Please understand the difference between "happy" and "healthy". When you've got the flu you probably feel miserable with it, but I've been sick for years. I can't be miserable all the time; in fact I work hard at not being miserable. So if you're talking to me and I sound happy, it means I'm happy. That's all. It doesn't mean that I'm not in a lot of pain, or extremely tired, or that I'm getting better, or any of those things. Please, don't say, "Oh, you're sounding better!” I am not sounding better, I am sounding happy. If you want to comment on that, you're welcome.

- Please understand that being able to stand up for ten minutes, doesn't necessarily mean that I can stand up for twenty minutes, or an hour. And, just because I managed to stand up for thirty minutes yesterday doesn't mean that I can do the same today. With a lot of diseases you're either paralyzed, or you can move. With this one it gets more confusing.

- Please repeat the above paragraph substituting, "sitting", "walking",
"thinking", "being sociable" and so on ... it applies to everything. That's what FMS/MPS does to you.

- Please understand that FMS/MPS is variable. It's quite possible (for me, it's common) that one day I am able to walk to the park and back,
while the next day I'll have trouble getting to the kitchen. Please don't attack me when I'm ill by saying, "But you did it before!” if you want me to do something then ask if I can. In a similar vein, I may need to cancel an invitation at the last minute, if this happens please do not take it personally.

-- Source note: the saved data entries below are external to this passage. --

(** ** What reaches the check disks *)
(** The P disk gets the check blocks from their second byte on: P of the next
    byte, and at the end of a block the card's Q of its first byte. *)
Definition p_shifted (k : nat) (v : Z) : Prop :=
  if decide (Z.of_nat (S k) mod DMA_BLOCKSIZE = 0) then
    ∃ g, is_byte g ∧ v = cuda_q g (column m0 dptrs data (S k - Z.to_nat DMA_BLOCKSIZE))
  else v = p_byte m0 dptrs disks (S k).

Record copied_out (off : Z) (m m' : mem) : Prop := {
  cp_frame : ∀ b, dptrs !! (disks - 2)%nat ≠ Some b → dptrs !! (disks - 1)%nat ≠ Some b → m' !! b = m !! b;
  cp_ok : ∀ b l, buf_ok m l b → buf_ok m' l b;
  cp_len : ∀ b, buf_len m' b = buf_len m b;
  cp_q : ∀ q k, dptrs !! (disks - 1)%nat = Some q → in_block off DMA_BLOCKSIZE k →
    peek m' q k = p_byte m0 dptrs disks k;
  cp_p : ∀ p k, dptrs !! (disks - 2)%nat = Some p → in_block off DMA_BLOCKSIZE k → p_shifted k (peek m' p k);
  cp_rest : ∀ b k, ¬ in_block off DMA_BLOCKSIZE k → peek m' b k = peek m b k
}.

Lemma shift_block t k : 0 ≤ t → in_block (t * DMA_BLOCKSIZE) DMA_BLOCKSIZE k →
  Z.of_nat (S k) mod DMA_BLOCKSIZE = 0 ↔ Z.of_nat (S k) = t * DMA_BLOCKSIZE + DMA_BLOCKSIZE.
Proof using Hd.
  unfold in_block. pose proof DMA_eq as HD. intros Ht Hk. split; intros E.
  - assert (Z.of_nat (S k) / DMA_BLOCKSIZE * DMA_BLOCKSIZE = Z.of_nat (S k)) as Hq.
    { pose proof (Z.div_mod (Z.of_nat (S k)) DMA_BLOCKSIZE). lia. }
    assert (t < Z.of_nat (S k) / DMA_BLOCKSIZE < t + 2) by nia. nia.
  - rewrite E. replace (t * DMA_BLOCKSIZE + DMA_BLOCKSIZE) with ((t + 1) * DMA_BLOCKSIZE) by lia.
    by apply Z.mod_mul; lia.
Qed.

Lemma host_copy_out_ok m h hoff i off b : host_ok m → buf_ok m (DMA_BLOCKSIZE * 2) h → (i < disks)%nat →
  dptrs !! i = Some b → 0 ≤ hoff ≤ DMA_BLOCKSIZE → 0 ≤ off → off + DMA_BLOCKSIZE ≤ bytes →
  ∃ m', host_copy_out dptrs h hoff (Z.of_nat i) off m = Ok m' ∧
    stored m b (Z.to_nat off) (slice m h hoff (Z.to_nat DMA_BLOCKSIZE)) m'.
Proof using Hd Ha L.
  intros Hm Hh Hi Hb Hp Hoff Hbn. unfold host_copy_out. run (nth_ptr_nat dptrs (Z.of_nat i) i b) by done.
  pose proof DMA_eq as HD.
  destruct (cuda_copy_spec m b off bytes m h hoff (DMA_BLOCKSIZE * 2) DMA_BLOCKSIZE) as (m' & E & Hs);
    [by eapply array_ptr; [by apply host_ok_array| |]|done|lia|lia|lia|lia|lia|].
  run E. by exists m'.
Qed.
(* ===== verification/RsKernel.v ===== *)
(** * barracuda_deamon/multrs/raid6multrs.cu: the GPU half

    [rs_kernel], run once per word of a block, with its tables in shared memory,
    and the host code that feeds it.  [CHECK_SYMBOLS] is a parameter because
    the prototype RsEncoder.v shares the code.  The pointers [local_accu] and
    [local_fetch_tmp] are declared shared though every thread stores its own
    address there: the model lets each thread see the pointer it has stored,
    the reading under which the code works. *)
From S2P Require Import Prelude GF256 Word Memory Syndrome MultiRs CudaApi.
Local Open Scope Z_scope.

Definition DMA_BLOCKSIZE : Z := 524288.
Definition THREAD_BLOCKSIZE : Z := 256.

(** ** The tables
    What thread [tx] of a block stores to [k_gflog] and [k_gfilog]. *)
Definition gflog_init (tx : Z) : list (Z * Z) :=
  if tx =? 0 then [
      (0, 0); (1, 0); (2, 1); (3, 25); (4, 2); (5, 50); (6, 26); (7, 198); (8, 3); (9, 223); (10, 51);
      (11, 238); (12, 27); (13, 104); (14, 199); (15, 75); (16, 4); (17, 100); (18, 224); (19, 14);
      (20, 52); (21, 141); (22, 239); (23, 129); (24, 28); (25, 193); (26, 105); (27, 248); (28, 200);
      (29, 8); (30, 76); (31, 113)] else
  if tx =? 1 then [
      (32, 5); (33, 138); (34, 101); (35, 47); (36, 225); (37, 36); (38, 15); (39, 33); (40, 53);
      (41, 147); (42, 142); (43, 218); (44, 240); (45, 18); (46, 130); (47, 69); (48, 29); (49, 181);
      (50, 194); (51, 125); (52, 106); (53, 39); (54, 249); (55, 185); (56, 201); (57, 154); (58, 9);
      (59, 120); (60, 77); (61, 228); (62, 114); (63, 166)] else
  if tx =? 2 then [
      (64, 6); (65, 191); (66, 139); (67, 98); (68, 102); (69, 221); (70, 48); (71, 253); (72, 226);
      (73, 152); (74, 37); (75, 179); (76, 16); (77, 145); (78, 34); (79, 136); (80, 54); (81, 208);
      (82, 148); (83, 206); (84, 143); (85, 150); (86, 219); (87, 189); (88, 241); (89, 210); (90, 19);
      (91, 92); (92, 131); (93, 56); (94, 70); (95, 64)] else
  if tx =? 3 then [
      (96, 30); (97, 66); (98, 182); (99, 163); (100, 195); (101, 72); (102, 126); (103, 110);
      (104, 107); (105, 58); (106, 40); (107, 84); (108, 250); (109, 133); (110, 186); (111, 61);
      (112, 202); (113, 94); (114, 155); (115, 159); (116, 10); (117, 21); (118, 121); (119, 43);
      (120, 78); (121, 212); (122, 229); (123, 172); (124, 115); (125, 243); (126, 167); (127, 87)] else
  if tx =? 4 then [
      (128, 7); (129, 112); (130, 192); (131, 247); (132, 140); (133, 128); (134, 99); (135, 13);
      (136, 103); (137, 74); (138, 222); (139, 237); (140, 49); (141, 197); (142, 254); (143, 24);
      (144, 227); (145, 165); (146, 153); (147, 119); (148, 38); (149, 184); (150, 180); (151, 124);
      (152, 17); (153, 68); (154, 146); (155, 217); (156, 35); (157, 32); (158, 137); (159, 46)] else
  if tx =? 5 then [
      (160, 55); (161, 63); (162, 209); (163, 91); (164, 149); (165, 188); (166, 207); (167, 205);
      (168, 144); (169, 135); (170, 151); (171, 178); (172, 220); (173, 252); (174, 190); (175, 97);
      (176, 242); (177, 86); (178, 211); (179, 171); (180, 20); (181, 42); (182, 93); (183, 158);
      (184, 132); (185, 60); (186, 57); (187, 83); (188, 71); (189, 109); (190, 65); (191, 162)] else
  if tx =? 6 then [
      (192, 31); (193, 45); (194, 67); (195, 216); (196, 183); (197, 123); (198, 164); (199, 118);
      (200, 196); (201, 23); (202, 73); (203, 236); (204, 127); (205, 12); (206, 111); (207, 246);
      (208, 108); (209, 161); (210, 59); (211, 82); (212, 41); (213, 157); (214, 85); (215, 170);
      (216, 251); (217, 96); (218, 134); (219, 177); (220, 187); (221, 204); (222, 62); (223, 90)] else
  if tx =? 7 then [
      (224, 203); (225, 89); (226, 95); (227, 176); (228, 156); (229, 169); (230, 160); (231, 81);
      (232, 11); (233, 245); (234, 22); (235, 235); (236, 122); (237, 117); (238, 44); (239, 215);
      (240, 79); (241, 174); (242, 213); (243, 233); (244, 230); (245, 231); (246, 173); (247, 232);
      (248, 116); (249, 214); (250, 244); (251, 234); (252, 168); (253, 80); (254, 88)] else
  [].
Lemma word_at_range m b k n len : buf_ok m len b → (k < n)%nat → word_off (Z.of_nat n) ≤ len → 0 ≤ word_at m b k < 2 ^ word_bits.
Proof using Type.
  intros Hb Hk Hn. unfold word_at, word_bits. pose proof (LE_bound (slice m b (word_off (Z.of_nat k)) NSIZE)) as H.
  rewrite length_slice in H. apply H. by eapply Forall_byte_slice.
Qed.

Lemma words_fit bl_size : 0 ≤ bl_size → word_off (Z.of_nat (words bl_size)) ≤ bl_size.
Proof using Type.
  intros H. pose proof NSIZE_posZ. unfold word_off, words. rewrite Z2Nat.id by (apply Z.div_pos; lia). apply Z.mul_div_le. lia.
Qed.

(** The CPU kernels do what they are named after, word by word: all
    whole words of C are the XOR of the words of A and B, and twice the words of
    A; bytes behind the last whole word and all other buffers stay as they are. *)
Theorem cpu_kernels m A B C bl_size : 0 ≤ bl_size → A ≠ C → B ≠ C →
  buf_ok m bl_size A → buf_ok m bl_size B → buf_ok m bl_size C →
  (∃ m', xor_it_cpu A B C bl_size m = Ok m' ∧
     filled m C (λ k, Z.lxor (word_at m A k) (word_at m B k)) (words bl_size) m') ∧
  (∃ m', shift_it_cpu A C bl_size m = Ok m' ∧
     filled m C (λ k, (2 * word_at m A k) mod 2 ^ word_bits) (words bl_size) m').
Proof using Type.
  intros Hs HA HB HAo HBo HCo. pose proof (words_fit bl_size Hs) as Hw.
  assert (∀ b k, buf_ok m bl_size b → (k < words bl_size)%nat → 0 ≤ word_at m b k < 2 ^ word_bits) as Hr.
  { intros. by eapply word_at_range. }
  assert (∀ b k n f m', b ≠ C → buf_ok m bl_size b → (k < words bl_size)%nat → filled m C f n m' →
    load_ulong m' b (Z.of_nat k) = Ok (word_at m b k)) as Hld.
  { intros b k n f m' Hne Hb Hk Hm'. rewrite (load_ulong_ok m' b k (words bl_size) bl_size); [|by eapply fl_ok|done|done].
    f_equal. by eapply word_at_frame, fl_frame. }
  split; unfold xor_it_cpu, shift_it_cpu.
  - destruct (fill_loop m C (λ k, Z.lxor (word_at m A k) (word_at m B k)) (words bl_size) bl_size
      (λ i m, a ← load_ulong m A i; b ← load_ulong m B i; Ok (Z.lxor a b))) as (m' & E & Hm'); [done|done|..].
    + intros k Hk. apply lxor_range; [unfold word_bits; lia|by apply Hr..].
    + intros k m' Hk Hm'. rewrite (Hld A k k _ m' HA HAo Hk Hm'). bind_step. by rewrite (Hld B k k _ m' HB HBo Hk Hm').
    + exists m'. split; [|done]. rewrite <-E. apply for_ulong_ext. intros i m1.
      destruct (load_ulong m1 A i); [|done]. bind_step. by destruct (load_ulong m1 B i).
  - apply (fill_loop m C (λ k, (2 * word_at m A k) mod 2 ^ word_bits) (words bl_size) bl_size
      (λ i m, a ← load_ulong m A i; Ok (wshl a 1))) in Hw as (m' & E & Hm'); [|done|..].
    + exists m'. split; [|done]. rewrite <-E. apply for_ulong_ext. intros i m1. by destruct (load_ulong m1 A i).
    + intros k Hk. apply Z.mod_pos_bound. unfold word_bits. lia.
    + intros k m' Hk Hm'. rewrite (Hld A k k _ m' HA HAo Hk Hm'). bind_step. unfold wshl, wwrap.
      by rewrite Z.shiftl_mul_pow2, Z.mul_comm by done.
Qed.

(** ** The GPU kernels *)
(** Computations whose only fault is an access out of bounds. *)
Definition oob {A} (r : result A) : Prop := ∀ e, r = Err e → e = OutOfBounds.
(** * AtlasCryptoKit: a shallow embedding of the wallet core

    The development follows [AtlasCryptoKit.py]: unit conversion with
    Python's [decimal] module, seed derivation through the [mnemonic]
    package, account derivation and message signing through [eth_account],
    and the transaction builder, which talks to a node through [web3].

    Python exceptions are values of [exn]; a call that may raise returns a
    [result].  Python [int] is [Z], [bytes] is [list byte], a [dict] with
    string keys is a [gmap string _].  A Python [str] that carries data is
    a list of code points ([str]); dictionary keys, attribute names and
    exception messages, which are literals of the program, are [string]. *)

From Stdlib Require Import ZArith NArith Lia Strings.Byte Ascii.
From stdpp Require Import base option list strings gmap.

Local Open Scope Z_scope.

(** ** Exceptions and results *)

Inductive exn : Type :=
| ValueError (msg : string)
| OverflowError (msg : string)
| AttributeError (msg : string)
| RuntimeError (msg : string)
| UnicodeEncodeError (msg : string)
| DecimalInvalidOperation
| DecimalOverflow
| LibraryError (msg : string).

Inductive result (A : Type) : Type :=
| Ok (a : A)
| Err (e : exn).
Arguments Ok {A} a.
Arguments Err {A} e.

#[global] Instance result_ret : MRet result := fun A a => Ok a.
#[global] Instance result_bind : MBind result := fun A B f r =>
  match r with
  | Ok a => f a
  | Err e => Err e
  end.

Definition is_ok {A} (r : result A) : bool :=
  match r with Ok _ => true | Err _ => false end.

(** ** Python's [decimal] module, default context

    [getcontext()] is never changed by the program: precision 28,
    [ROUND_HALF_EVEN], [Emin = -999999], [Emax = 999999], [clamp = 0], and
    the traps [InvalidOperation], [DivisionByZero], [Overflow]. *)

Module decimal.

(** A [Decimal] is a sign, a non-negative coefficient (Python keeps its
    digits in [_int]) and an exponent, or a special value.  The payload of
    a NaN is not kept: no operation used here reads it. *)
Inductive Decimal : Type :=
| Finite (sign : bool) (coeff : N) (exp : Z)
| Infinity (sign : bool)
| NaN (sign : bool) (signaling : bool).

Definition prec : Z := 28.
Definition Emax : Z := 999999.
Definition Emin : Z := -999999.
Definition Etiny : Z := Emin - prec + 1.
Definition Etop : Z := Emax - prec + 1.

(** [len(str(n))] for [0 <= n]. *)
Fixpoint ndigits_fuel (fuel : nat) (n : Z) : Z :=
  match fuel with
  | O => 1
  | S fuel' => if n <? 10 then 1 else 1 + ndigits_fuel fuel' (n / 10)
  end.

Definition ndigits (n : Z) : Z := ndigits_fuel (S (Z.to_nat (Z.log2 n))) n.

(** [Decimal(n)] for a Python [int]: exact. *)
Definition of_int (n : Z) : Decimal := Finite (n <? 0) (Z.abs_N n) 0.

(** [_round_half_even]: does dropping the remainder [r] (out of [m])
    below the quotient [q] round up? *)
Definition round_half_even_up (q r m : Z) : bool :=
  if m <? 2 * r then true
  else if 2 * r =? m then Z.odd q
  else false.

(** [Decimal._fix]: round a finite value with coefficient [c] and exponent
    [e] to the context. *)
Definition fix_ (sign : bool) (c : Z) (e : Z) : result Decimal :=
  if c =? 0 then
    Ok (Finite sign 0 (Z.min (Z.max e Etiny) Emax))
  else
    let len := ndigits c in
    let exp_min := len + e - prec in
    if Etop <? exp_min then Err DecimalOverflow
    else
      let exp_min := if exp_min <? Etiny then Etiny else exp_min in
      if e <? exp_min then
        let digits := len + e - exp_min in
        let '(c1, e1) := if digits <? 0 then (1, exp_min - 1) else (c, e) in
        let m := 10 ^ (exp_min - e1) in
        let q := c1 / m in
        let r := c1 mod m in
        let '(coeff, exp_min) :=
          if round_half_even_up q r m then
            if prec <? ndigits (q + 1) then ((q + 1) / 10, exp_min + 1)
            else (q + 1, exp_min)
          else (q, exp_min) in
        if Etop <? exp_min then Err DecimalOverflow
        else Ok (Finite sign (Z.to_N coeff) exp_min)
      else Ok (Finite sign (Z.to_N c) e).

(** [Decimal.__mul__]. *)
Definition mul (a b : Decimal) : result Decimal :=
  match a, b with
  | NaN _ true, _ => Err DecimalInvalidOperation
  | _, NaN _ true => Err DecimalInvalidOperation
  | NaN s false, _ => Ok (NaN s false)
  | _, NaN s false => Ok (NaN s false)
  | Infinity s1, Infinity s2 => Ok (Infinity (xorb s1 s2))
  | Infinity s1, Finite s2 c2 _ =>
      if (c2 =? 0)%N then Err DecimalInvalidOperation
      else Ok (Infinity (xorb s1 s2))
  | Finite s1 c1 _, Infinity s2 =>
      if (c1 =? 0)%N then Err DecimalInvalidOperation
      else Ok (Infinity (xorb s1 s2))
  | Finite s1 c1 e1, Finite s2 c2 e2 =>
      fix_ (xorb s1 s2) (Z.of_N c1 * Z.of_N c2) (e1 + e2)
  end.

(** [Decimal.__int__]: truncation towards zero. *)
Definition to_int (d : Decimal) : result Z :=
  match d with
  | NaN _ _ => Err (ValueError "cannot convert NaN to integer")
  | Infinity _ => Err (OverflowError "cannot convert Infinity to integer")
  | Finite sign c e =>
      let s := if sign then -1 else 1 in
      if 0 <=? e then Ok (s * Z.of_N c * 10 ^ e)
      else Ok (s * (Z.of_N c / 10 ^ (- e)))
  end.

End decimal.
Export decimal.

(** ** Python strings *)

(** A [str] is a sequence of Unicode code points.  Lone surrogates
    ([0xD800..0xDFFF]) may occur in a Python [str]; they are what
    [str.encode("utf-8")] refuses. *)
Definition str : Type := list N.

(** A literal of the program text (ASCII). *)
Definition lit (s : string) : str := N_of_ascii <$> String.list_ascii_of_string s.

Definition byte_of_N (n : N) : byte :=
  match Byte.of_N (n mod 256) with
  | Some b => b
  | None => x00
  end.

Definition is_surrogate (c : N) : bool := ((0xD800 <=? c) && (c <=? 0xDFFF))%N.

(** A code point UTF-8 can encode: below [0x110000] and no surrogate. *)
Definition is_scalar_value (c : N) : bool := ((c <? 0x110000) && negb (is_surrogate c))%N.

Definition encodable (s : str) : bool := forallb is_scalar_value s.

Definition encode_code_point (c : N) : result (list byte) :=
  (if c <? 0x80 then Ok [byte_of_N c]
   else if c <? 0x800 then
     Ok [byte_of_N (0xC0 + c / 64); byte_of_N (0x80 + c mod 64)]
   else if negb (is_scalar_value c) then
     Err (UnicodeEncodeError "'utf-8' codec can't encode character: surrogates not allowed")
   else if c <? 0x10000 then
     Ok [byte_of_N (0xE0 + c / 4096); byte_of_N (0x80 + (c / 64) mod 64);
         byte_of_N (0x80 + c mod 64)]
   else
     Ok [byte_of_N (0xF0 + c / 262144); byte_of_N (0x80 + (c / 4096) mod 64);
         byte_of_N (0x80 + (c / 64) mod 64); byte_of_N (0x80 + c mod 64)])%N.

(** [s.encode("utf-8")] *)
Fixpoint encode_utf8 (s : str) : result (list byte) :=
  match s with
  | [] => Ok []
  | c :: s' =>
      b ← encode_code_point c;
      bs ← encode_utf8 s';
      Ok (b ++ bs)
  end.

(** [str(n)] for a non-negative [int]: its decimal digits. *)
Fixpoint decimal_digits (fuel : nat) (n : N) (acc : str) : str :=
  match fuel with
  | O => acc
  | S fuel' =>
      let acc := (48 + n mod 10)%N :: acc in
      if (n <? 10)%N then acc else decimal_digits fuel' (n / 10)%N acc
  end.

Definition str_of_N (n : N) : str := decimal_digits (S (N.to_nat (N.log2 n))) n [].

(** [str(n)] for an [int]. *)
Definition str_of_int (n : Z) : str :=
  if n <? 0 then lit "-" ++ str_of_N (Z.abs_N n) else str_of_N (Z.abs_N n).

(** [s.split(sep)] for a one-character separator. *)
Fixpoint split_on (sep : N) (s : str) : list str :=
  match s with
  | [] => [[]]
  | c :: s' =>
      if (c =? sep)%N then [] :: split_on sep s'
      else match split_on sep s' with
           | w :: ws => (c :: w) :: ws
           | [] => [[c]]
           end
  end.

(** ** Python's [unicodedata]

    [unicodedata.normalize("NFKD", s)] is driven by the tables of the Unicode
    character database, which are not part of the program.  The runtime's
    normaliser is a parameter, known by two facts about the database: ASCII
    characters have no decomposition, and surrogates neither decompose nor
    occur in a decomposition. *)
Record unicodedata : Type := {
  normalize_NFKD : str -> str;
  NFKD_ascii : forall s, forallb (fun c => c <? 128)%N s = true -> normalize_NFKD s = s;
  NFKD_encodable : forall s, encodable (normalize_NFKD s) = encodable s
}.

(** A database without decomposable characters; it agrees with every
    [unicodedata] on ASCII text. *)
Definition no_decompositions : unicodedata :=
  {| normalize_NFKD := fun s => s;
     NFKD_ascii := fun s _ => eq_refl;
     NFKD_encodable := fun s => eq_refl |}.

(** ** Python's [hashlib]: SHA-512, HMAC and PBKDF2 (FIPS 180-4, RFC 2104,
    RFC 8018) *)

Module hashlib.

Definition byte_to_Z (b : byte) : Z := Z.of_N (Byte.to_N b).

Definition byte_of_Z (z : Z) : byte :=
  match Byte.of_N (Z.to_N (z mod 256)) with
  | Some b => b
  | None => x00
  end.

(** 64-bit words are integers in [0, 2^64). *)
Definition mask64 : Z := 0xffffffffffffffff.
Definition add64 (x y : Z) : Z := Z.land (x + y) mask64.
Definition rotr (n x : Z) : Z :=
  Z.lor (Z.shiftr x n) (Z.land (Z.shiftl x (64 - n)) mask64).
Definition shr (n x : Z) : Z := Z.shiftr x n.
(** C9, as stated, fails for a task identity that holds the join
    character: the last segment of the key of [("p", "x@y")] is ["y"], and
    that is the task identity [GetCIDAndTaskIDsByPeerID] returns for it. *)
Lemma lastSegment_counterexample :
  "p" ≠ "" ∧ "x@y" ≠ "" ∧
  lastSegment (generatePeerKey "p" "x@y") ≠ Some "x@y" ∧
  GetCIDAndTaskIDsByPeerID
    {| cfg := cfg0; dfgetTaskStore := {[ "c1@x@y" := 1%positive ]};
       ptoc := {[ generatePeerKey "p" "x@y" := "c1" ]};
       dtm_metrics := newMetrics |}
    "p" [(generatePeerKey "p" "x@y", "c1")]
  = Some (Ok {[ "c1" := "y" ]}).
Proof.
  split; [done|]. split; [done|]. split; [vm_compute; discriminate|].
  vm_compute. reflexivity.
Qed.

(** ** GetCIDsByTaskID *)

Section suffix_scan_facts.
Implicit Types (m : Manager) (a b s : string).

Lemma string_app_inj_r a b s : a +:+ s = b +:+ s → a = b.
Proof.
revert b. induction a as [|x a IH]; intros [|y b] Heq; [done|..].
- apply (f_equal String.length) in Heq.
rewrite string_app_nil_l, string_app_cons in Heq. simpl in Heq.
rewrite string_length_app in Heq. lia.
- apply (f_equal String.length) in Heq.
rewrite string_app_nil_l, string_app_cons in Heq. simpl in Heq.
rewrite string_length_app in Heq. lia.
- rewrite !string_app_cons in Heq. injection Heq as -> Heq.
by rewrite (IH _ Heq).
Qed.

Lemma generatePeerKey_inj_peer a b s :
generatePeerKey a s = generatePeerKey b s → a = b.
Proof. apply string_app_inj_r. Qed.

Lemma generatePeerKey_HasSuffix a s :
HasSuffix (generatePeerKey a s) (keyJoinChar +:+ s) = true.
Proof. apply HasSuffix_app. Qed.

Lemma cidsRangeFunc_foldl m suffixString (l : list (string * string)) acc :
foldl (cidsRangeFunc m suffixString) acc l =
acc ++ (l ≫= cidsOfEntry m suffixString).
Proof.
revert acc. induction l as [|kv l IH]; intros acc.
- by rewrite app_nil_r.
- change (foldl ?f ?a (kv :: l)) with (foldl f (f a kv) l).
rewrite IH, bind_cons, app_assoc. f_equal.
unfold cidsRangeFunc, cidsOfEntry, SyncMap.GetAsString. cbv zeta.
destruct (HasSuffix kv.1 suffixString); simpl; [|by rewrite app_nil_r].
destruct (ptoc m !! kv.1); [done|by rewrite app_nil_r].
Qed.

Lemma bind_nil_Forall {A B} (f : A → list B) (l : list A) :
Forall (λ x, f x = []) l → l ≫= f = [].
Proof.
induction 1 as [|x l Hx _ IH]; [done|]. by rewrite bind_cons, Hx, IH.
Qed.
End suffix_scan_facts.
(** The payload that replaces a listing of [rows] after truncation. *)
Definition truncated (rows : list JSON) : JSON :=
  JObj [ ("_truncated", JBool true);
         ("_totalCount", number (length rows));
         ("_shownCount", number 50);
         ("_note", JStr (FlipletAPI.note (length rows)));
         ("entries", JArr (firstn 50 rows)) ].

(** Where the row collection of a listing sits, in the words of the
    specification: under the named field [entries], under the fallback field
    [rows] when [entries] is absent or falsy, or the payload is a bare
    list. *)
Inductive located : JSON -> list JSON -> Prop :=
| under_entries members rows :
    own members "entries" = Json (JArr rows) ->
    located (JObj members) rows
| under_rows members rows :
    truthy (own members "entries") = false ->
    own members "rows" = Json (JArr rows) ->
    located (JObj members) rows
| bare rows :
    located (JArr rows) rows.

(** The two ways the endpoints call [agentLoop]: without a callback
    (blocking) or with the callback that writes server-sent events. *)
Definition callback_of (streaming : bool) : option (Event -> M unit) :=
  if streaming then Some Server.sse_onEvent else None.

Definition assistant_message (response : ModelResponse) : Message :=
  {| role := assistant; content := blocks (response_content response) |}.

Definition tool_results_message (results : list Block) : Message :=
  {| role := user; content := blocks results |}.

(** The block pushed for an invocation whose dispatch settled as [o]. *)
Definition result_block {engine : Engine} (id : string) (o : Outcome JSON) : Block :=
  match o with
  | Normal result => tool_result id (JSON_stringify result) false
  | Throw err =>
      tool_result id (JSON_stringify (JObj [("error", JStr (err_message err))])) true
  end.

(** [answers invocation result]: [result] is a tool-result block carrying the
    identifier of [invocation], tagged either as a success (a serialised
    payload, no [is_error]) or as an error (a serialised [{error: message}]
    with [is_error: true]). *)
Definition answers {engine : Engine} (invocation result : Block) : Prop :=
  match invocation, result with
  | tool_use id _ _, tool_result id' content is_error =>
      id' = id
      /\ if is_error
         then exists msg, content = JSON_stringify (JObj [("error", JStr msg)])
         else exists payload, content = JSON_stringify payload
  | _, _ => False
  end.

(** The effects of one model request: the request itself and, when
    streaming, one [delta] event per text fragment. *)
Definition model_call_effects (streaming : bool) (messages : list Message)
    (o : ModelOutcome) : list Effect :=
  ModelCall streaming messages ::
  (if streaming then map (fun t => Send (sse_delta t)) (fragments o) else []).

(** The two messages a tool round appends: the assistant message and the
    user-role message answering each of its invocations, in order. *)
Definition round_pair {engine : Engine} (pair : list Message) : Prop :=
  exists response results,
    pair = [assistant_message response; tool_results_message results]
    /\ Forall2 answers (filter Server.is_tool_use (response_content response)) results.

(** Progress events of the streaming endpoint: text fragments and tool
    starts. *)
Definition is_progress (e : Effect) : bool :=
  match e with
  | Send (sse_delta _) | Send (sse_tool _ _) => true
  | _ => false
  end.

(** A model request seen without its mode. *)
Definition blocking_view (e : Effect) : Effect :=
  match e with
  | ModelCall _ messages => ModelCall false messages
  | _ => e
  end.

(** A trace with the progress events removed and the mode of the model
    requests forgotten. *)
Definition without_progress (es : list Effect) : list Effect :=
  map blocking_view (filter (fun e => negb (is_progress e)) es).

(** Two worlds that differ at most by progress events in the trace and by
    the mode of the model requests. *)
Record same_but_progress (wb ws : World) : Prop := {
  sbp_backend : backend ws = backend wb;
  sbp_model : model ws = model wb;
  sbp_fetches : fetches ws = fetches wb;
  sbp_requests : requests ws = requests wb;
  sbp_trace : without_progress (trace ws) = without_progress (trace wb)
}.

(** [agree cb cs]: run from worlds that differ at most by progress events,
    the blocking computation [cb] and the streaming computation [cs] settle
    the same way, in worlds that again differ at most by progress events. *)
Definition agree {A} (cb cs : M A) : Prop :=
  forall wb ws,
    same_but_progress wb ws ->
    fst (cb wb) = fst (cs ws) /\ same_but_progress (snd (cb wb)) (snd (cs ws)).

(** The terminal event the streaming endpoint writes for what the blocking
    endpoint answers. *)
Definition terminal_event (r : Server.ChatReply) : SSE :=
  match r with
  | Server.chat_ok reply history => sse_done reply history
  | Server.chat_failed _ error => sse_error error
  end.

(** [only allowed c]: whatever the world, [c] only appends effects satisfying
    [allowed] to the trace, and keeps the counters in step with them. *)
Definition only {A} (allowed : Effect -> bool) (c : M A) : Prop :=
  forall w, exists es, extends w (snd (c w)) es /\ forallb allowed es = true.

- Please understand that "getting out and doing things" does not make me feel better, and can often make me seriously worse. Telling me that I need a treadmill, or that I just need to loose (or gain) weight, get this exercise machine, join this gym, try these classes... may frustrate me to tears, and is not correct... if I was capable of doing these things, don't you know that I would? I am working with my doctor and physical therapist and am already doing the exercise and diet that I am suppose to do. Another statement that hurts is, "You just need to push yourself more, exercise harder..." Obviously FMS/MPS deals directly with muscles, and because our muscles don't repair themselves the way your muscles do, this does far more damage than good and could result in recovery time in days or weeks or months from a single activity. Also, FMS/MPS may cause secondary depression (wouldn't you get depressed if you were hurting and exhausted for years on end!) but it is not created by depression.

Please understand that if I say I have to sit down/lie down/take these pills now, that I do have to do it right now - it can't be put off or forgotten just because I'm out for the day (or whatever). FMS/MPS does not forgive.

If you want to suggest a cure to me, don't. It's not because I don't appreciate the thought, and it's not because I don't want to get well. It's because I have had almost every single one of my friends suggest one at one point or another. At first I tried them all, but then I realized that I was using up so much energy trying things that I was making myself sicker, not better. If there were something that cured, or even helped, all people with FMS/MPS then we'd know about it. This is not a drug-company conspiracy, there is worldwide networking (both on and off the Internet) between people with FMS/MPS, and if something worked we would KNOW.

- If after reading that, you still want to suggest a cure, then do it, but don't expect me to rush out and try it. I'll take what you said and discuss it with my doctor.

In many ways I depend on you - people who are not sick - I need you to visit me when I am too sick to go out... Sometimes I need you help me with the shopping, cooking or cleaning. I may need you to take me to the doctor, or to the physical therapist. I need you on a different level too ... you're my link to the outside world... if you don't come to visit me then I might not get to see you.

... And, as much as it's possible, I need you to understand me.